次期の売上となるかわからないような製品在庫を抱えているのに、

財務諸表上では期末製品在庫金額が増大し、売上原価が下がります。

売上原価が下がるという事は

売上総利益=売上高−売上原価ですので、驚く事に、売れるか見通しが立たない製品在庫を抱えても今期の売上総利益は数字上は上がります。

よって財務諸表上の利益が上がる方向に寄与してしまうのです。


しかし、この状態では適正な企業運営とは言えません。

無理に積み上げた製品在庫は来期に売上げれるかはわかりませんし、在庫陳腐化のリスク、在庫管理のコスト、保管スペースの賃料コストを考えると明らかにマイナスとなる行為です。


3.ボトルネック工程の品質や工員のモチベーションが著しく低下する

個別セクションがものを作りまくると、必ずと言って良いほど、ボトルネック工程が発生します。

つまりは仕掛かり品が大量に荷受場に置かれているような工程が生まれてしまうという事です。

一貫生産を売りにする製造メーカー等なら、だいたいボトルネック工程は塗装ラインかメッキラインとなるはずです。

なぜなら、一般にプレス機やマシニング、NC加工機などの設備は、法的な制約もそれほど厳しくはないので、

資金力さえあればかなりの台数を導入する事も可能です。

しかし、塗装ラインやメッキラインは法令での制約が非常に厳しく、安易に4ライン、5ラインと増設する事は困難です。

ですので、塗装ラインやメッキラインは限られた設備と人員で対応しなければならず、尚且つ様々な工程を経た部品はそのほとんどが塗装ラインやメッキラインを通ります。

故に、塗装ラインやメッキラインは各社慢性的に能力不足となっており、ボトルネック工程となっている企業が多いのです。

そして、ボトルネック工程で仕掛かり品が大量に仕掛かり品置き場にあるようなラインは、

ライン作業員への心理的な圧迫感と実際に仕事に追われているという現実、そして個別最適が正であると信じ込む管理者からのプレッシャーに追われています。

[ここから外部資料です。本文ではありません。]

(* ===== verification/Bridge.v ===== *)
(** * Bridge signatures of the validator
    (crates/synddb-validator/src/bridge/signer.rs and bridge/signature_store.rs)

    The signer attests message ids for the Bridge contract; the store keeps the
    signatures until a relayer has submitted them. *)
From Stdlib Require Import Ascii Strings.Byte.
From S2P Require Import Prelude RustStd Extern Reference Cose SignedTypes StateStore Inbox.
From S2P Require Import InboxProps.

(** ** signer.rs *)
Module MessageSignature.
Record t := mk { message_id : string; signature : bytes; signer : bytes; signed_at : Z }.
End MessageSignature.

Module BridgeSigner.
Section ops.
Context `{HX : Hex} `{CR : Crypto} `{SG : !Signer}.
Record t := mk {
  key_manager : EvmKeyManager.t;
  bridge_contract : bytes;
  chain_id : Z;
}.
Definition address (s : t) : bytes := EvmKeyManager.address (key_manager s).

Definition eth_signed_message_hash (message : bytes) : bytes :=
  keccak256 (Inbox.eip191_prefix ++ message).

Definition create_message_signature (s : t) (now : Z) (message_id : bytes) (signature : AlloySignature)
  : MessageSignature.t :=
  MessageSignature.mk (hex0x message_id)
    (alloy_r signature ++ alloy_s signature ++ [if alloy_v signature then x1c else x1b])
    (address s) now.

Definition sign_message_sync (s : t) (now : Z) (message_id : bytes) : result AnyError MessageSignature.t :=
  let? signature := context "Failed to sign message"
      (EvmKeyManager.sign_hash_sync (key_manager s) (eth_signed_message_hash message_id)) in
  Ok (create_message_signature s now message_id signature).
End ops.
End BridgeSigner.

(** ** signature_store.rs: the data behind the lock *)
Module SignatureStore.
Record t := mk { signatures : gmap string MessageSignature.t; pending : list string }.
Definition new : t := mk ∅ [].

Definition store (s : t) (signature : MessageSignature.t) : t :=
  let message_id := MessageSignature.message_id signature in
  let is_new := negb (bool_decide (is_Some (signatures s !! message_id))) in
  mk (<[message_id := signature]> (signatures s))
     (if is_new then pending s ++ [message_id] else pending s).

Definition get (s : t) (message_id : string) : option MessageSignature.t := signatures s !! message_id.
Definition pending_ids (s : t) : list string := pending s.
Definition pending_signatures (s : t) : list MessageSignature.t :=
  omap (fun id => signatures s !! id) (pending s).

(** [retain(|id| id != message_id)] *)
Definition retain_other (message_id : string) (l : list string) : list string :=
  List.filter (fun id => negb (bool_decide (id = message_id))) l.
Definition mark_submitted (s : t) (message_id : string) : t :=
  mk (signatures s) (retain_other message_id (pending s)).
Definition remove (s : t) (message_id : string) : t * option MessageSignature.t :=
  (mk (delete message_id (signatures s)) (retain_other message_id (pending s)),
   signatures s !! message_id).
Definition len (s : t) : nat := size (signatures s).
Definition is_empty (s : t) : bool := bool_decide (len s = 0%nat).
Definition pending_count (s : t) : nat := length (pending s).

(** The operations that change the store, as one type, to speak of any history. *)
Inductive op := Store (m : MessageSignature.t) | Submitted (id : string) | Remove (id : string).
Definition apply_op (s : t) (o : op) : t :=
  match o with
  | Store m => store s m
  | Submitted id => mark_submitted s id
  | Remove id => fst (remove s id)
  end.
Definition run (s : t) (ops : list op) : t := fold_left apply_op ops s.
End SignatureStore.

(** ** Properties *)

(** Pending ids are distinct and every one has its signature, stored under its
    own id. *)
Definition store_inv (s : SignatureStore.t) : Prop :=
  NoDup (SignatureStore.pending s) /\
  Forall (fun id => is_Some (SignatureStore.signatures s !! id)) (SignatureStore.pending s) /\
  (forall id m, SignatureStore.signatures s !! id = Some m -> MessageSignature.message_id m = id).

Lemma retain_other_spec id x l :
  x ∈ SignatureStore.retain_other id l <-> x ∈ l /\ x <> id.
Proof.
  unfold SignatureStore.retain_other. rewrite !list_elem_of_In, filter_In. cbn beta.
  case_bool_decide; cbn; intuition congruence.
Qed.

Lemma retain_other_NoDup id l : NoDup l -> NoDup (SignatureStore.retain_other id l).
Proof.
  induction 1 as [|x l Hx _ IH]; cbn; [constructor|]. case_bool_decide; cbn; [done|].
  constructor; [|done]. by intros [? _]%retain_other_spec.
Qed.

Lemma store_inv_op s o : store_inv s -> store_inv (SignatureStore.apply_op s o).
Proof.
  intros (Hnd & Hall & Hid). destruct o as [m|id|id]; cbn.
  - set (k := MessageSignature.message_id m). unfold SignatureStore.store. fold k.
    assert (Hkeep : forall x, is_Some (SignatureStore.signatures s !! x) ->
              is_Some (<[k := m]> (SignatureStore.signatures s) !! x)).
    { intros x Hx. destruct (decide (k = x)) as [->|Hne]; [rewrite lookup_insert_eq; eauto|].
      by rewrite lookup_insert_ne. }
    assert (Hids : forall x y, <[k := m]> (SignatureStore.signatures s) !! x = Some y ->
              MessageSignature.message_id y = x).
    { intros x y. destruct (decide (k = x)) as [<-|Hne]; [rewrite lookup_insert_eq; by intros [= <-]|].
      rewrite lookup_insert_ne by done. apply Hid. }
    assert (Hall' : Forall (fun id => is_Some (<[k := m]> (SignatureStore.signatures s) !! id))
              (SignatureStore.pending s)) by (eapply Forall_impl; [exact Hall | exact Hkeep]).
    case_bool_decide as Hnew; cbn; split_and!; auto.
    + apply NoDup_app. split_and!; [done| |apply NoDup_singleton].
      intros x Hx Hk. apply list_elem_of_singleton in Hk as ->. rewrite Forall_forall in Hall. auto.
    + apply Forall_app_2; [exact Hall' | apply Forall_singleton].
      exists m. apply lookup_insert_eq.
  - split_and!; [by apply retain_other_NoDup| |done]. apply Forall_forall.
    intros x [Hx _]%retain_other_spec. rewrite Forall_forall in Hall. auto.
  - split_and!; [by apply retain_other_NoDup| |].
    + apply Forall_forall. intros x [Hx Hne]%retain_other_spec. rewrite Forall_forall in Hall. cbn.
      rewrite lookup_delete_ne by done. auto.
    + cbn. intros x y [_ Hx]%lookup_delete_Some. auto.
Qed.

Lemma pending_signatures_ids s :
  store_inv s ->
  map MessageSignature.message_id (SignatureStore.pending_signatures s) = SignatureStore.pending_ids s.
Proof.
  intros (_ & Hall & Hid). unfold SignatureStore.pending_signatures, SignatureStore.pending_ids.
  induction Hall as [|x l [m Hm] _ IH]; cbn; [done|]. rewrite Hm. cbn. by rewrite (Hid _ _ Hm), IH.
Qed.

(** Whatever the validator and the relayers do, the pending list names each
    message at most once and every pending message has its signature, so
    [pending_signatures] returns one signature per pending id, in order; storing a
    signature makes it readable, and it is pending exactly if it was pending
    before or is new. *)
Theorem signature_store_consistent (ops : list SignatureStore.op) (m : MessageSignature.t) :
  let s := SignatureStore.run SignatureStore.new ops in
  let id := MessageSignature.message_id m in
  store_inv s /\
  map MessageSignature.message_id (SignatureStore.pending_signatures s) = SignatureStore.pending_ids s /\
  SignatureStore.get (SignatureStore.store s m) id = Some m /\
  (id ∈ SignatureStore.pending_ids (SignatureStore.store s m) <->
   id ∈ SignatureStore.pending_ids s \/ SignatureStore.get s id = None) /\
  ~ (id ∈ SignatureStore.pending_ids (SignatureStore.mark_submitted s id)) /\
  SignatureStore.get (SignatureStore.mark_submitted s id) id = SignatureStore.get s id.
Proof.
  cbn zeta. set (s := SignatureStore.run SignatureStore.new ops).
  assert (Hinv : store_inv s).
  { unfold s, SignatureStore.run. assert (H0 : store_inv SignatureStore.new) by (by repeat constructor).
    revert H0. generalize SignatureStore.new. induction ops as [|o ops IH]; intros s0 H0; cbn; [done|].
    apply IH. by apply store_inv_op. }
  split; [done|]. split; [by apply pending_signatures_ids|]. split_and!.
  - apply lookup_insert_eq.
  - unfold SignatureStore.pending_ids, SignatureStore.get, SignatureStore.store. cbn.
    case_bool_decide as Hn; cbn.
    + split; [auto|]. intros [H|H]; [done|]. rewrite H in Hn. by destruct Hn.
    + split; [|intros _; rewrite elem_of_app; right; by apply list_elem_of_singleton].
      intros _. right. by apply eq_None_not_Some.
  - by intros [_ ?]%retain_other_spec.
  - done.
Qed.

Section signer.
Context `{HX : Hex} `{CR : Crypto} `{SG : !Signer}.
Context {HL : HexLaws} {CL : CryptoLaws} {GL : SignerLaws}.

(** [sign_message] produces what the Bridge contract recovers: 65 bytes
    [r || s || v] with [v] 27 or 28 whose first 64 bytes verify, under the
    validator's key, over the EIP-191 hash of the message id, filed under that id. *)
Theorem bridge_message_signed s now message_id :
  signer_available (BridgeSigner.key_manager s) ->
  exists rs v vk sg,
    BridgeSigner.sign_message_sync s now message_id
      = Ok (MessageSignature.mk (hex0x message_id) (rs ++ [v]) (BridgeSigner.address s) now) /\
    length rs = 64%nat /\ (v = x1b \/ v = x1c) /\
    verifying_key_from_bytes (EvmKeyManager.public_key (BridgeSigner.key_manager s)) = Ok vk /\
    sig_from_slice rs = Ok sg /\
    verify_prehash vk (keccak256 (Inbox.eip191_prefix ++ message_id)) sg = true.
Proof using CL GL.
  intros Hav. destruct (signer_key_valid (EvmKeyManager.signer (BridgeSigner.key_manager s))) as [vk Hvk].
  set (h := BridgeSigner.eth_signed_message_hash message_id).
  destruct (Hav h (keccak256_length _)) as [a Ha].
  destruct (sign_verifies _ _ _ _ (keccak256_length _) Ha Hvk) as (sg & Hs & Hv).
  exists (alloy_r a ++ alloy_s a), (if alloy_v a then x1c else x1b), vk, sg. split_and!; auto.
  - unfold BridgeSigner.sign_message_sync, EvmKeyManager.sign_hash_sync, context. fold h. rewrite Ha.
    cbn [map_err result_bind]. unfold BridgeSigner.create_message_signature. by rewrite <- app_assoc.
  - by rewrite length_app, alloy_r_length, alloy_s_length.
  - destruct (alloy_v a); auto.
  - unfold verifying_key_from_bytes, EvmKeyManager.public_key. by rewrite Hvk.
Qed.
End signer.

Lemma bridge_message_signed_witness :
  exists sg, BridgeSigner.sign_message_sync (BridgeSigner.mk demo_km (to_be_bytes 20 9) 31337) 1700
               (to_be_bytes 32 77) = Ok sg.
Proof.
  destruct (bridge_message_signed (BridgeSigner.mk demo_km (to_be_bytes 20 9) 31337) 1700 (to_be_bytes 32 77))
    as (rs & v & vk & sg & H & _); [apply ref_signer_available|]. eexists. exact H.
Defined.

そのような状況ですと、当然品質確認が疎かになりがちで、とにかく仕掛かりを早くはかなければと焦ってしまう心理状態に陥ります。

と同時にライン作業員のモチベーションは徐々に低下し、職長や上司に状況改善を依頼しようが、一向に状況は良くならないので、やがて退職という選択をする作業員まで出てくるでしょう。

個別セクションの標準原価計算による管理会計をやめさせるなど、一職長や管理者に到底出来る事ではないのですから。

長くなりましたが、次回noteで標準原価計算による管理会計に変わる、全体最適思考に最適な管理会計について書きたいと思います。